(** What the parser must report. *)
Definition rsne_out (e : rsne) : rsn_out :=
  RsnOut (suite_of rsn_cipher_suites (e_gcs e)) (suites_of rsn_cipher_suites (e_pcs e))
    match e_tail e with
    | Some (_, Some g) => suite_of rsn_cipher_suites g
    | _ => WPA_CIPHER_BIP_CMAC_128
    end
    (suites_of akm_suites (e_akm e))
    (Z.land (Z.shiftr (e_cap e) 6) 0x3) (Z.land (Z.shiftr (e_cap e) 10) 0x3).

Lemma zlen_concat (k : Z) (ss : list (list Z)) :
  Forall (fun s => zlen s = k) ss -> zlen (concat ss) = k * zlen ss.
Proof. induction 1; [zlen_lia|]. cbn [concat]. zlen_lia. Qed.

Lemma rsne_stop_end e i : rsne_stop e e i = Ret (_SUCCESS, i).
Proof. unfold rsne_stop. by rewrite Z.eqb_refl. Qed.

Lemma rsne_parse_tail_enc b e pos i t :
  at_off b pos (enc_tail t) -> e = pos + zlen (enc_tail t) -> zlen (enc_tail t) <= 255 ->
  match t with Some (ks, _) => Forall (fun k => zlen k = 16) ks | None => True end ->
  match t with Some (_, Some g) => zlen g = 4 | _ => True end ->
  exists i', rsne_parse_pmkid b e pos i = Ret (_SUCCESS, i') /\
    gcs i' = gcs i /\ pcs_cnt i' = pcs_cnt i /\ pcs_list i' = pcs_list i /\
    akm_cnt i' = akm_cnt i /\ akm_list i' = akm_list i /\ cap i' = cap i /\
    match t with
    | Some (_, Some g) => exists p, gmcs i' = Some p /\ at_off b p g
    | _ => gmcs i' = gmcs i
    end.
Proof.
  intros Hat He Hl Hk Hg. unfold rsne_parse_pmkid. destruct t as [[ks g]|]; cbn [enc_tail] in *.
  - rewrite !zlen_app, (zlen_concat 16), zlen_le16 in * by done.
    pose proof (zlen_nonneg ks). pose proof (zlen_nonneg (default [] g)).
    apply at_off_le16 in Hat as [Hc Hat]; [|unfold fits; lia].
    rewrite (proj2 (Z.ltb_ge e (pos + 2))) by lia. rewrite Hc. simp_res.
    rewrite (proj2 (Z.ltb_ge e (pos + 2 + 16 * zlen ks))) by lia.
    apply at_off_app in Hat as [_ Hat]. rewrite (zlen_concat 16) in Hat by done.
    destruct g as [g|]; cbn [default] in *.
    + rewrite (proj2 (Z.ltb_ge e _)) by (cbn in *; lia).
      eexists. split; [done|]. cbn. split_and!; try done. by eexists.
    + change (default [] None) with (@nil Z) in *. rewrite zlen_nil in *.
      rewrite (proj2 (Z.ltb_lt e _)) by lia.
      replace (pos + 2 + 16 * zlen ks) with e by lia. rewrite rsne_stop_end.
      eexists. by split.
  - rewrite zlen_nil in He. rewrite (proj2 (Z.ltb_lt _ _)) by lia.
    replace pos with e by lia. rewrite rsne_stop_end. eexists. by split.
Qed.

====

*Task goal:* From the first line of the material above down to the line with "exists i', rsne_parse_pmkid", output each line exactly; include both of those lines and add no others.

*Result:*
(** What the parser must report. *)
Definition rsne_out (e : rsne) : rsn_out :=
  RsnOut (suite_of rsn_cipher_suites (e_gcs e)) (suites_of rsn_cipher_suites (e_pcs e))
    match e_tail e with
    | Some (_, Some g) => suite_of rsn_cipher_suites g
    | _ => WPA_CIPHER_BIP_CMAC_128
    end
    (suites_of akm_suites (e_akm e))
    (Z.land (Z.shiftr (e_cap e) 6) 0x3) (Z.land (Z.shiftr (e_cap e) 10) 0x3).

Lemma zlen_concat (k : Z) (ss : list (list Z)) :
  Forall (fun s => zlen s = k) ss -> zlen (concat ss) = k * zlen ss.
Proof. induction 1; [zlen_lia|]. cbn [concat]. zlen_lia. Qed.

Lemma rsne_stop_end e i : rsne_stop e e i = Ret (_SUCCESS, i).
Proof. unfold rsne_stop. by rewrite Z.eqb_refl. Qed.

Lemma rsne_parse_tail_enc b e pos i t :
  at_off b pos (enc_tail t) -> e = pos + zlen (enc_tail t) -> zlen (enc_tail t) <= 255 ->
  match t with Some (ks, _) => Forall (fun k => zlen k = 16) ks | None => True end ->
  match t with Some (_, Some g) => zlen g = 4 | _ => True end ->
  exists i', rsne_parse_pmkid b e pos i = Ret (_SUCCESS, i') /\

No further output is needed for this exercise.